### Instructions to follow
Two lines in the data below mark the range: the one with "rewrite (get_col_none _" and the one with "unfold wf_frame, getitem. intros Hwf H.". Return both, along with every line between them, exactly.

### Supplied records
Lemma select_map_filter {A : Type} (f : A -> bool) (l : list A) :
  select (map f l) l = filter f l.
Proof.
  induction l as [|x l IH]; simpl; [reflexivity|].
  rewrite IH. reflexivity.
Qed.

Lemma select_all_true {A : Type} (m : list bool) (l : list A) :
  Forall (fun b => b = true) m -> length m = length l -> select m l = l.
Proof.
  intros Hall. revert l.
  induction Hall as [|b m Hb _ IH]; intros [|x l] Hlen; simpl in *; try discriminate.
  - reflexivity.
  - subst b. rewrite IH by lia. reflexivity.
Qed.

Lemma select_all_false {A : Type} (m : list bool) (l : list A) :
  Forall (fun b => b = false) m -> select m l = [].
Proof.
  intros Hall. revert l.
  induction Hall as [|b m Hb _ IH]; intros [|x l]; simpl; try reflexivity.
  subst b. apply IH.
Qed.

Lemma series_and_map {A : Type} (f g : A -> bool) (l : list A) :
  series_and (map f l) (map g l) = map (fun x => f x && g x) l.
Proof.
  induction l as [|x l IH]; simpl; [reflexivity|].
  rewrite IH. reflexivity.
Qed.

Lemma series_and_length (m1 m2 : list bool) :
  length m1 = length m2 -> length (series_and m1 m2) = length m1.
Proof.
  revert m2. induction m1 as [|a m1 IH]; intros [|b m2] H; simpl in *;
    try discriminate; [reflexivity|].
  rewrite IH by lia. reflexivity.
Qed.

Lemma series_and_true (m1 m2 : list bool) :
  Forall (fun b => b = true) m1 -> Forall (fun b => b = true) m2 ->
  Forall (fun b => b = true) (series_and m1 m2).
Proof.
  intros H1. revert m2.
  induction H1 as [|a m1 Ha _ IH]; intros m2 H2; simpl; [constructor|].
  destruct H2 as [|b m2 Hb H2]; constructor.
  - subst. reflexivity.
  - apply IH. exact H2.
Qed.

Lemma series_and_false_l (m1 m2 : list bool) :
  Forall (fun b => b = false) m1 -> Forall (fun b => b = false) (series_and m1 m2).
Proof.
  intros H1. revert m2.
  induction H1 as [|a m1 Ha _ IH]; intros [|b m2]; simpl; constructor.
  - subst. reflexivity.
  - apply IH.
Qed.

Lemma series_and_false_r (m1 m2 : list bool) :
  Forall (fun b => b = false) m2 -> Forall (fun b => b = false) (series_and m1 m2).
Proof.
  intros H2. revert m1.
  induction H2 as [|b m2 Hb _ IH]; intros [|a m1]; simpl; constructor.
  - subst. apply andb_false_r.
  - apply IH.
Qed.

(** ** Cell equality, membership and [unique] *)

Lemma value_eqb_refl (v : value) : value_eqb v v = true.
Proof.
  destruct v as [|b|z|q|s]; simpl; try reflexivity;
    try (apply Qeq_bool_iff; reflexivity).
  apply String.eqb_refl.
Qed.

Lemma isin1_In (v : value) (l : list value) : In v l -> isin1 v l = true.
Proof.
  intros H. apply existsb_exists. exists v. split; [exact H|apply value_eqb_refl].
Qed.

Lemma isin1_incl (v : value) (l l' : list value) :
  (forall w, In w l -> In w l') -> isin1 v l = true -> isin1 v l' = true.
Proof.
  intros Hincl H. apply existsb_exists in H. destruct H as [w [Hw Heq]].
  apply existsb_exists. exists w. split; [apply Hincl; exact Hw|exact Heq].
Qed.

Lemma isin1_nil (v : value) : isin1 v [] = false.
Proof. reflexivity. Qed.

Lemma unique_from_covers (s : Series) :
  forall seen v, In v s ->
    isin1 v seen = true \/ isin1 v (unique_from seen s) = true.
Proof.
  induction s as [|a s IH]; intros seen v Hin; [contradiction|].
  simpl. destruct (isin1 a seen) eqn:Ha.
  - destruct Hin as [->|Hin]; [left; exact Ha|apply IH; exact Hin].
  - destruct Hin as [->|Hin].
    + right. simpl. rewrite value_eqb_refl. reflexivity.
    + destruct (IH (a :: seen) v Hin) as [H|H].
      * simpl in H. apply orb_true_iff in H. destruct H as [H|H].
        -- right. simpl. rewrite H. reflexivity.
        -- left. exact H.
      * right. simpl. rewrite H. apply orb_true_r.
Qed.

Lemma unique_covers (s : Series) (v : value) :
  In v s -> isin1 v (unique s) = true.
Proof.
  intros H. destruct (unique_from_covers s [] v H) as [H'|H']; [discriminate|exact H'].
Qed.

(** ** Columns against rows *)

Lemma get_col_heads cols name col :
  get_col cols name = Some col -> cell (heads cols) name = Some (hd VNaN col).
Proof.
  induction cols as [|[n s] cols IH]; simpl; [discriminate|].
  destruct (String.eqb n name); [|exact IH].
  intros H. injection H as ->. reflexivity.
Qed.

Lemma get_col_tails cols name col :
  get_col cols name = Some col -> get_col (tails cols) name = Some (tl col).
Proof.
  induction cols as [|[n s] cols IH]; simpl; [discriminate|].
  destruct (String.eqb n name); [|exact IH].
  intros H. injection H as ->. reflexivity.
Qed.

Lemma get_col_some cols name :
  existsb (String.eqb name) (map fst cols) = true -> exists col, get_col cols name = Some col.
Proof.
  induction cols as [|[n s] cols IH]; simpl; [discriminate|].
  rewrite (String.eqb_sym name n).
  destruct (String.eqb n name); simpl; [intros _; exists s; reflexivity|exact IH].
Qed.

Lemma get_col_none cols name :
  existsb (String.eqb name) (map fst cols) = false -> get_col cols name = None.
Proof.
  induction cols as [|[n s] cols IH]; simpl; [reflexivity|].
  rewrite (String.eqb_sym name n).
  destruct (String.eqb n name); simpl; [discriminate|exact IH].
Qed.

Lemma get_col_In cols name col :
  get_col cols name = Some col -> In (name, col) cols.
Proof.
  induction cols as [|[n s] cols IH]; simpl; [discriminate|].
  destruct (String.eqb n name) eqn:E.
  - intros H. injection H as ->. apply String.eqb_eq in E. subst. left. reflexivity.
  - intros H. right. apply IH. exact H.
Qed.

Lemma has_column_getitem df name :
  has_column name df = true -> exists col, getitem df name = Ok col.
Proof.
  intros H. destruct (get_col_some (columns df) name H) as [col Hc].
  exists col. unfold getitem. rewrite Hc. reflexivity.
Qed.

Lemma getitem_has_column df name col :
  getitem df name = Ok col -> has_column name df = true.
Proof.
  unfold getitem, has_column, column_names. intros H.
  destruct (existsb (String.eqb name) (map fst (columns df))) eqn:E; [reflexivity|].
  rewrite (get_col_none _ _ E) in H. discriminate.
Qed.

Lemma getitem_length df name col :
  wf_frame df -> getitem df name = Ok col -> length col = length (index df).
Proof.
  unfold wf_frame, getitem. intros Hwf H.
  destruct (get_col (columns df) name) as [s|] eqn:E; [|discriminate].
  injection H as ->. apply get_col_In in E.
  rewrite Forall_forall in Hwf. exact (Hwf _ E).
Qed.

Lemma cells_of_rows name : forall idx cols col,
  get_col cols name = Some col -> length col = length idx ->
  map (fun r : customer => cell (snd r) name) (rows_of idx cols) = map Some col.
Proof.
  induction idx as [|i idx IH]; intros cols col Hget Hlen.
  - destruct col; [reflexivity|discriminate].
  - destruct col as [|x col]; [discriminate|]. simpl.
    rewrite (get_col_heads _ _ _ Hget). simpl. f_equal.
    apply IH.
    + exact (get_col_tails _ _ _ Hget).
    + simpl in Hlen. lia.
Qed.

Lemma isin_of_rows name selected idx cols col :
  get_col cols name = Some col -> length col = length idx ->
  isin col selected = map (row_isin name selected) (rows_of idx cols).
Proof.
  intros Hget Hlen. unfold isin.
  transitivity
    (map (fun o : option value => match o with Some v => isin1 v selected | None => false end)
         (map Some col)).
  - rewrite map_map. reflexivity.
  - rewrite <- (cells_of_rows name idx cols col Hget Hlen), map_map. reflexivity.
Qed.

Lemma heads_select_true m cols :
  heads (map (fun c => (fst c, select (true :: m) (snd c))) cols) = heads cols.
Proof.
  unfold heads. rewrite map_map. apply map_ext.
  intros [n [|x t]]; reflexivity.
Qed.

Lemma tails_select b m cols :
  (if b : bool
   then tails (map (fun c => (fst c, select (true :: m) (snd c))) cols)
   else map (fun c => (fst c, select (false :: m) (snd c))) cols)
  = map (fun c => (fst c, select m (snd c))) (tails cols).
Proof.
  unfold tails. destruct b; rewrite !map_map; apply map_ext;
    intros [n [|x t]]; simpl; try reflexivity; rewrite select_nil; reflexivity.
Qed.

### Result for this exercise
  rewrite (get_col_none _ _ E) in H. discriminate.
Qed.

Lemma getitem_length df name col :
  wf_frame df -> getitem df name = Ok col -> length col = length (index df).
Proof.
  unfold wf_frame, getitem. intros Hwf H.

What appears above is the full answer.